(* ===== verification/LossProps.v ===== *)
(** * The losses of a run in order are detected

    When the network keeps the order of the packets of every flow, the
    sender's warehouse ends with exactly the losses the network caused. *)
From S2P Require Import Prelude CMonad CFloat ChainedTable ChainSpec TableSpec FixSizeTable FixSizeSpec FixSizeIface.
From S2P Require Import Flow PktListTable PktListSpec PktListProps ObjStore Settings Sample FlowTables Warehouse.
From S2P Require Import WarehouseSpec WarehouseRecords WarehouseProps Config Bytes VlanTag VlanProps CText TaskManager SendPacket FrameSpec.
From S2P Require Import ConditionSender ConditionProps SendProps SendPackets Fifo Receiver FlowInforUpdator Testbed TestbedSpec LossSpec TestbedProps.

Implicit Types (f : flow_s) (os : list tb_op) (d : list (flow_s * Z)) (x : flow_s * (Z * Z)).

(** ** Runs that end with reports *)
Lemma in_order_nil : in_order [].
Proof. intros os1 o os2 E. by destruct os1. Qed.
Lemma in_order_snoc os o : in_order os → step_in_order os o → in_order (os ++ [o]).
Proof.
  intros Ho Hs os1 o1 os2 E. destruct os2 as [|o2 os2 _] using rev_ind; [by apply app_inj_tail in E as [<- <-]|].
  rewrite app_comm_cons, app_assoc in E. apply app_inj_tail in E as [E _]. by eapply Ho.
Qed.
#[export] Instance step_in_order_dec os o : Decision (step_in_order os o).
Proof. destruct o; simpl; apply _. Defined.
(** The same, step by step *)
Fixpoint steps_in_order os1 os2 : Prop :=
  match os2 with [] => True | o :: os2 => step_in_order os1 o ∧ steps_in_order (os1 ++ [o]) os2 end.
#[export] Instance steps_in_order_dec os1 os2 : Decision (steps_in_order os1 os2).
Proof. revert os1. induction os2 as [|o os2 IH]; intros os1; simpl; apply _. Defined.
Lemma in_order_steps os1 os2 : in_order os1 → steps_in_order os1 os2 → in_order (os1 ++ os2).
Proof.
  revert os1. induction os2 as [|o os2 IH]; intros os1 Ho Hs; [by rewrite app_nil_r|]. destruct Hs as [Hs1 Hs2].
  replace (os1 ++ o :: os2) with ((os1 ++ [o]) ++ os2) by (by rewrite <- app_assoc). by apply IH; [apply in_order_snoc|].
Qed.
Definition reports (n : nat) : list tb_op := replicate n TReport.
Lemma reports_S n os : os ++ reports (S n) = (os ++ [TReport]) ++ reports n.
Proof. by rewrite <- app_assoc. Qed.
Lemma in_order_reports n os : in_order os → in_order (os ++ reports n).
Proof.
  revert os. induction n as [|n IH]; intros os Ho; [by rewrite app_nil_r|].
  rewrite reports_S. by apply IH, in_order_snoc.
Qed.
Lemma sent_packets_reports n os : sent_packets (os ++ reports n) = sent_packets os.
Proof. rewrite sent_packets_app. induction n as [|n IH]; [apply app_nil_r|done]. Qed.
Lemma arrivals_reports n os : arrivals (os ++ reports n) = arrivals os.
Proof. rewrite arrivals_app. induction n as [|n IH]; [apply app_nil_r|done]. Qed.

Section machine.
Context {K : Type} `{KeyLaws K} `{!PacketFlow K} (net_identity : Z) (fifo_handler : text).
Local Abbreviation run os a := (account_ops (K := K) net_identity fifo_handler os a).
Implicit Types (a : accounts K).

Lemma exact_same os os' d a :
  sent_packets os' = sent_packets os → arrivals os' = arrivals os → exact os d a → exact os' d a.
Proof. intros Es Ea [E1 E2 E3]. split; rewrite ?Es, ?Ea; done. Qed.

(** The accounts of a run in order are exact. *)
Lemma run_accounts_ok os :
  Forall sized os → sent (λ _, true) os < 2 ^ 30 → accounts_ok (λ sel, sent sel os) (run os no_accounts).
Proof.
  induction os as [|o os IH] using rev_ind; intros Hs Hb; [apply no_accounts_ok|].
  apply Forall_app in Hs as [Hs Hso]. rewrite Forall_singleton in Hso.
  assert (∀ sel, sent sel (os ++ [o]) = sent sel os + sent sel [o]) as Esum
    by (intros sel; by rewrite !sent_volume, sent_packets_app, volume_of_app).
  assert (0 <= sent (λ _, true) [o]) by (destruct o; cbn in Hso |- *; lia). rewrite Esum in Hb.
  specialize (IH Hs ltac:(lia)). unfold account_ops. rewrite foldl_app. fold (run os no_accounts). cbn [foldl].
  destruct o as [fl tags f sid len|fl tags f sid|].
  - eapply accounts_ok_ext; [|by apply accounts_send; [exact IH|]]. intros sel. rewrite Esum. simpl. lia.
  - eapply accounts_ok_ext; [|apply accounts_receive; exact IH]. intros sel. rewrite Esum. simpl. lia.
  - eapply accounts_ok_ext; [|apply accounts_turn; [exact IH|simpl in *; lia]]. intros sel. rewrite Esum. simpl. lia.
Qed.

Lemma run_exact os :
  in_order os → Forall sized os → Forall (λ y, reported_here net_identity fifo_handler y.1) (arrivals os) →
  sent (λ _, true) os < 2 ^ 30 → ∃ d, exact os d (run os no_accounts).
Proof.
  induction os as [|o os IH] using rev_ind; intros Ho Hs Hr Hb; [by exists []|].
  pose proof (run_accounts_ok (os ++ [o]) Hs Hb) as Hok.
  apply Forall_app in Hs as [Hs Hso]. rewrite Forall_singleton in Hso. rewrite arrivals_app in Hr. apply Forall_app in Hr as [Hr Hro].
  assert (sent (λ _, true) (os ++ [o]) = sent (λ _, true) os + sent (λ _, true) [o]) as Esum
    by (by rewrite !sent_volume, sent_packets_app, volume_of_app).
  assert (0 <= sent (λ _, true) [o]) by (destruct o; cbn in Hso |- *; lia). rewrite Esum in Hb.
  destruct (IH (in_order_app _ _ Ho) Hs Hr ltac:(lia)) as (d & He). pose proof (run_accounts_ok os Hs ltac:(lia)) as Ha.
  unfold account_ops. rewrite foldl_app. fold (run os no_accounts). cbn [foldl].
  destruct o as [fl tags f sid len|fl tags f sid|].
  - exists d. by apply exact_send.
  - exists d. simpl in Hro. rewrite Forall_singleton in Hro. by apply exact_receive.
  - assert (∀ d a, exact os d a → exact (os ++ [TReport]) d a) as Hsame
      by (intros d' a; apply exact_same; [exact (sent_packets_reports 1 os)|exact (arrivals_reports 1 os)]).
    cbn [account_op]. destruct (queued (run os no_accounts)) as [|[f sid] q] eqn:Eq; [exists d; by apply Hsame|].
    exists (d ++ [(f, sid)]). assert (sent (λ _, true) os < 2 ^ 30) by lia.
    by eapply Hsame, exact_report; [exact (in_order_app _ _ Ho)|..].
Qed.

■ Problem statement:
Using the data above, print exactly the lines from the line that contains "From S2P Require Import Flow" through the line that contains "Fixpoint steps_in_order os1", with both included.

■ Exercise solution:
From S2P Require Import Flow PktListTable PktListSpec PktListProps ObjStore Settings Sample FlowTables Warehouse.
From S2P Require Import WarehouseSpec WarehouseRecords WarehouseProps Config Bytes VlanTag VlanProps CText TaskManager SendPacket FrameSpec.
From S2P Require Import ConditionSender ConditionProps SendProps SendPackets Fifo Receiver FlowInforUpdator Testbed TestbedSpec LossSpec TestbedProps.

Implicit Types (f : flow_s) (os : list tb_op) (d : list (flow_s * Z)) (x : flow_s * (Z * Z)).

(** ** Runs that end with reports *)
Lemma in_order_nil : in_order [].
Proof. intros os1 o os2 E. by destruct os1. Qed.
Lemma in_order_snoc os o : in_order os → step_in_order os o → in_order (os ++ [o]).
Proof.
  intros Ho Hs os1 o1 os2 E. destruct os2 as [|o2 os2 _] using rev_ind; [by apply app_inj_tail in E as [<- <-]|].
  rewrite app_comm_cons, app_assoc in E. apply app_inj_tail in E as [E _]. by eapply Ho.
Qed.
#[export] Instance step_in_order_dec os o : Decision (step_in_order os o).
Proof. destruct o; simpl; apply _. Defined.
(** The same, step by step *)
Fixpoint steps_in_order os1 os2 : Prop :=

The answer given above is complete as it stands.